Gran Vin e seu Segundo Vinho

São 82 hectares de vinhas plantadas em terreno pedregoso (graves) com densidade de dez mil pés por hectare. A idade média é de 45 anos com evidente predomínio de Cabernet Sauvignon (57%), seguido por Merlot (30%), Cabernet Franc (8%), Petit Verdot (3%) e Malbec (2%). O vinho amadurece por cerca de dezoito  meses em barricas de carvalho, sendo 5O% novas. O segundo vinho, Sarget de Gruaud Larose, é elaborado desde 1979. A composição do vinho e o tempo de barrica apresentam pequenas variações de safra para safra.

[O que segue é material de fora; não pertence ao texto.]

(* ===== verification/Paging.v ===== *)
(** * Page tables of the kernel and of processes: [kernel/src/arch/x86_64/early_map.rs]

    Physical memory is the map of 8-byte words of [Vmm], as seen through the direct
    map at [hhdm]; [cr3] is the register the code reads. Invalidating a page of the
    translation buffer has no effect on the tables and is left out. *)
From stdpp Require Import base list numbers option gmap.
From Stdlib Require Import ZArith Lia Bool.
From S2P Require Import Prelude Frame Vmm.

Definition FLAG_WRITE_THROUGH : Z := 8.
Definition FLAG_CACHE_DISABLE : Z := 16.
Definition FLAG_USER_ACCESSIBLE : Z := 4.
Definition FLAG_WRITABLE : Z := 2.
Definition FLAG_GLOBAL : Z := 256.
Definition PAGE_PRESENT : Z := 1.
Definition PAGE_WRITABLE : Z := 2.
Definition PAGE_USER : Z := 4.
Definition PAGE_HUGE : Z := 128.
Definition PAGE_ADDRESS_MASK : Z := 0x000ffffffffff000.
Definition ENTRIES_PER_TABLE : Z := 512.
Definition KERNEL_HIGHER_HALF_START : Z := 256.

Inductive MapError : Type := AddressOverflow | PageTableAllocationFailed.
Inductive NextTable : Type := NTable (table : Z) | NHugePage.

Record Paging : Type := mkPaging { pg_frames : FrameAllocator; pg_words : gmap Z Z }.
#[export] Instance Paging_eta : RecordEta Paging := fun p => mkPaging (pg_frames p) (pg_words p).

Definition page_table_index (address shift : Z) : Z := Z.land (Z.shiftr address shift) 0x1ff.
Definition word_at {E} (ptr : Z) : M Paging E Z := gets (fun s => load (pg_words s) ptr).
Definition write_word {E} (ptr v : Z) : M Paging E unit := modify (upd pg_words <[ptr := v]>).
Definition zero_table {E} (table : Z) : M Paging E unit := modify (upd pg_words (zero_bytes table)).
Definition chk_off (a b : Z) : outcome MapError Z := ok_or AddressOverflow (chk_add U64 a b).
Definition new_frame : M Paging MapError Z :=
  let! f := zoom pg_frames (fun t s => set_field pg_frames t s) allocate in
  lift (ok_or PageTableAllocationFailed (start_address <$> f)).

(** The entry of a table, followed, or created with [flags] when it is absent. *)
Definition follow (flags table index hhdm : Z) : M Paging MapError NextTable :=
  let entry_ptr := table + 8 * index in
  let! entry := word_at entry_ptr in
  if Z.land entry PAGE_PRESENT =? 0 then
    let! frame := new_frame in
    let! table_virtual := lift (chk_off hhdm frame) in
    do! zero_table table_virtual in
    do! write_word entry_ptr (Z.lor frame flags) in
    ret (NTable table_virtual)
  else if negb (Z.land entry PAGE_HUGE =? 0) then ret NHugePage
  else let! t := lift (chk_off hhdm (Z.land entry PAGE_ADDRESS_MASK)) in ret (NTable t).

Definition next_table : Z -> Z -> Z -> M Paging MapError NextTable := follow (Z.lor PAGE_PRESENT PAGE_WRITABLE).
Definition next_table_user : Z -> Z -> Z -> M Paging MapError NextTable := follow (Z.lor (Z.lor PAGE_PRESENT PAGE_WRITABLE) PAGE_USER).

(** The three upper levels: the address of the entry for the page, or [None] at a huge page. *)
Definition page_entry (next : Z -> Z -> Z -> M Paging MapError NextTable) (pml4 va hhdm : Z) : M Paging MapError (option Z) :=
  let! t := next pml4 (page_table_index va 39) hhdm in
  match t with
  | NHugePage => ret None
  | NTable pdpt =>
      let! t := next pdpt (page_table_index va 30) hhdm in
      match t with
      | NHugePage => ret None
      | NTable pd =>
          let! t := next pd (page_table_index va 21) hhdm in
          match t with
          | NHugePage => ret None
          | NTable pt => ret (Some (pt + 8 * page_table_index va 12))
          end
      end
  end.

Definition map_kernel_page (hhdm pml4_phys va pa flags : Z) : M Paging MapError unit :=
  let! pml4 := lift (chk_off hhdm pml4_phys) in
  let! slot := page_entry next_table pml4 va hhdm in
  match slot with
  | None => ret tt
  | Some pte =>
      let! entry := word_at pte in
      if Z.land entry PAGE_PRESENT =? 0
      then write_word pte (Z.lor (Z.lor (Z.lor (Z.lor (Z.land pa PAGE_ADDRESS_MASK) PAGE_PRESENT) PAGE_WRITABLE) flags) FLAG_GLOBAL)
      else ret tt
  end.

(** [ensure_page_mapping] maps the page of the direct map at [pa]. *)
Definition ensure_page_mapping (cr3 hhdm pa extra_flags : Z) : M Paging MapError unit :=
  let! va := lift (chk_off hhdm pa) in
  map_kernel_page hhdm (Z.land cr3 PAGE_ADDRESS_MASK) va pa extra_flags.

Definition page_down (a : Z) : Z := Z.land a (bitnot U64 0xfff).

(** One page per iteration: as many iterations as the range has pages are enough. *)
Definition pages_between (first last : Z) : nat := S (Z.to_nat ((last - first) / 4096)).

Definition region_step (hhdm cr3 extra_flags end_page page : Z) : M Paging MapError (Z + unit) :=
  do! ensure_page_mapping cr3 hhdm page extra_flags in
  if page =? end_page then ret (inr tt) else
  let! next := lift (chk_off page 4096) in ret (inl next).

Comuna de Saint-Julien vizinha à Pauillac

Na degustação da ABS-SP em 24 de agosto de 2011, ficaram reforçadas minhas impressões sobre Gruaud Larose. Embora seja um Bordeaux elegante, típico e bem equilibrado, exceto em safras muito especiais como 61, 82 e 90, por exemplo, onde é grandioso, eu o coloco numa categoria abaixo dos dois grandes vinhos de Saint-Julien, já citados no trio de ferro acima.

As safras degustadas na ABS de 2006, 2005 e 2004, estão num patamar abaixo da grande dupla de Saint-Julien (Ducru-Beaucaillou e Léoville Las Cases). Mesmo a safra de 2005, claramente superior às demais, não apresenta a profundidade dos grandes de Bordeaux. Que fique bem claro; é um vinho muito bem feito, equilibrado e elegante, mas num rigor bordalês, estamos falando de vinhos quase perfeitos. E este, não é o caso.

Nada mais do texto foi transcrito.